Tout récemment, il a construit un nouvel étage à sa tour en balayant du revers de la main l’idée même que la Vérificatrice générale du Québec puisse se pencher sur les impacts de sa réforme qui chamboule tout notre système de santé et de services sociaux.
Enlever les piles du détecteur de fumée
Trois anciens hauts fonctionnaires du réseau de la santé ont fait appel à la Vérificatrice générale afin de lui demander de poser un regard neutre sur la réforme du ministre Barrette et ses effets sur les services aux patients. Le ministre a répondu par une fin de non-recevoir.
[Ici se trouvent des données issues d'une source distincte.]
(** A message for a handler is counted under [messages] and its topic. *)
Definition count_message (now : float64) (logical : string) (c : consumer) : consumer :=
  let t := tally c in
  with_tally (Tallies (<["messages" := default 0 (counts t !! "messages") + 1]> (counts t))
    (<[logical := default 0 (by_topic t !! logical) + 1]> (by_topic t))
    (discards t) (last_discard_at t) (Some now) (untracked t)) c.

Definition count_untracked (c : consumer) : consumer :=
  let t := tally c in
  with_tally (Tallies (counts t) (by_topic t) (discards t) (last_discard_at t) (last_message_at t) (untracked t + 1)) c.

(** ** The offset rule *)

(** [_note_offset] *)
Definition note_offset (now : float64) (key : tp) (offset : Z) (ok : bool) (o : offsets) : offsets :=
  let seen := if default (-1) (max_seen o !! key) <? offset then <[key := offset]> (max_seen o) else max_seen o in
  let back := match commit_at o !! key with Some nxt => offset <? nxt | None => true end in
  let nxt := if back then offset else default offset (commit_at o !! key) in
  let at_ := if back then <[key := offset]> (commit_at o) else commit_at o in
  let moved := if back then <[key := now]> (commit_moved_at o) else commit_moved_at o in
  let floor := if back && (offset <? default (offset + 1) (flush_floor o !! key))
               then <[key := offset]> (flush_floor o) else flush_floor o in
  if ok && ((nxt =? offset) || bool_decide (blocked o !! key = None)) then
    Offsets (<[key := offset + 1]> at_) seen (committed o) (<[key := now]> moved) floor
      (delete key (blocked o)) (last_seek_at o)
  else if negb ok then
    Offsets at_ seen (committed o) moved floor
      (match blocked o !! key with Some _ => blocked o | None => <[key := offset]> (blocked o) end) (last_seek_at o)
  else Offsets at_ seen (committed o) moved floor (blocked o) (last_seek_at o).

Section Consumer.
Context `{PyText, Decoding} {W : Type}.

(** A handler writes to the store [W]; it may note discards, and may raise. *)
Definition handler : Type := string → string → pydict → W → result unit * list string * W.

Record config := Config {
  handlers : gmap string handler;
  flush : option (eff W unit);
  flush_topics : gset string;
  broker_topic : string → string;
  group_id : string;
  commit_interval_s : float64;
}.

Context (cfg : config).

(** The topics of the broker, in the order of the logical ones; a broker topic
    that several logical ones share is the last one's. *)
Definition broker_topics : list string := broker_topic cfg <$> LOGICAL_TOPICS.
Definition topic_to_logical : gmap string string :=
  list_to_map (reverse ((λ l, (broker_topic cfg l, l)) <$> LOGICAL_TOPICS)).

(** ** Routing: [handle_message] *)

(** [_coords] *)
Definition coords (m : msg) : result (option (tp * Z)) :=
  match m_partition m, m_offset m with
  | Some p, Some o =>
      match p, o, m_topic m with
      | Ok p, Ok o, Ok t =>
          match t with
          | None => Ok None
          | Some t =>
              if py_eq p PNone || py_eq o PNone then Ok None
              else
                match (p ← py_int p; o ← py_int o; Ok (p, o)) with
                | Ok (p, o) => Ok (Some ((t, p), o))
                | Raise TypeError | Raise ValueError => Ok None
                | Raise e => Raise e
                end
          end
      | _, _, _ => Ok None
      end
  | _, _ => Ok None
  end.

(** [_decode_key] *)
Definition decode_key (k : raw) : option string :=
  match k with
  | RawNone => None
  | RawBytes b => utf8_decode b
  | RawOther v => match v with PNone => None | _ => Some (py_str v) end
  end.

Definition raw_bytes (v : raw) : option string :=
  match v with
  | RawNone => None
  | RawBytes b => if decide (b = "") then None else Some b
  | RawOther v => if truth v then Some (py_str v) else None
  end.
C’est peu étonnant quand on sait les efforts qu’il déploie pour s’assurer du strict minimum en matière de rétroaction indépendante sur ses projets. Non seulement les comités d’usagers voient leur capacité d’action restreinte par la loi 10, mais le ministre a aussi annoncé l’abolition du poste de Commissaire à la santé et au bien-être (CSEB), dernier acteur indépendant en santé qui analysait les politiques en santé, la qualité des services et la performance du système.
Pour être certain de ne pas être dérangé par des avis contradictoires, le ministre Barrette a décidé d’enlever les piles du détecteur de fumée.
« Super » préoccupant
Avec l’annonce faite lundi dernier concernant la mise en œuvre de son plan pour l’implantation de 50 « supercliniques », appelées groupes de médecine familiale réseau (GMF-R), cette fermeture à l’analyse et ce manque de transparence ont de quoi inquiéter.
À la suite de la lecture du rapport de mai 2015 de la Vérificatrice générale portant justement sur les groupes de médecine familiale (GMF), on comprend mieux pourquoi le ministre ne veut pas qu’elle mette le nez dans ses affaires.
Dans ce rapport, elle a été très critique sur la question de l’amélioration de l’accessibilité aux soins. En plus, il est pratiquement impossible pour le ministère de bien évaluer l’atteinte des différentes cibles fixées. La Vérificatrice écrivait dans son rapport :
Il est à noter qu’au moment de la vérification, le ministère considérait qu’il ne pouvait pas transmettre les données sur le taux d’assiduité aux agences à cause de contraintes légales. Ainsi, les agences ne disposent pas de l’information nécessaire pour réaliser un suivi et prendre les mesures qui s’imposent en fonction de leurs caractéristiques régionales.
On se débarrasse des CLSC pour ça ?
En définitive, ces GMF-R privés, tout comme les GMF actuels, seront financés à même les deniers publics, on leur fournira le personnel à même celui des centres intégrés de santé et de services sociaux (CISSS), on paiera aussi les dépenses administratives en plus de rémunérer les médecins pour chaque acte médical et pour des frais accessoires autorisés par le ministre.
Ces GMF-R ne seront qu’une pâle copie des CLSC que le ministre tente d’éliminer indirectement en les drainant de leurs ressources. Terminés les partenariats avec le milieu communautaire, les écoles, les centres de personnes âgées, etc.
Exit aussi la prévention. Désormais, on ne fera plus que dans le curatif.
La charrue devant les bœufs
Avec la loi 10, le ministre a donné la responsabilité aux CISSS d’améliorer l’accès aux soins des populations qu’ils desservent, de définir les nouveaux projets cliniques à mettre en place selon les réalités de leurs régions et de réfléchir aux corridors de services. En court-circuitant sa propre réforme et en imposant un modèle mal défini, le ministre met la charrue devant les bœufs et confond le moyen avec l’objectif.
Dans son annonce, le ministre a été plutôt avare de détails. On ne sait pas comment s’articulera le cadre financier de ces « supercliniques », ni comment s’arrimeront les fameux services d’imagerie et de prélèvement avec les autres services offerts par les CISSS.
Le ministre Barrette gagnerait beaucoup à écouter les critiques et les acteurs du milieu de la santé au lieu de les ignorer ou de les faire taire. Le Québec aussi y gagnerait.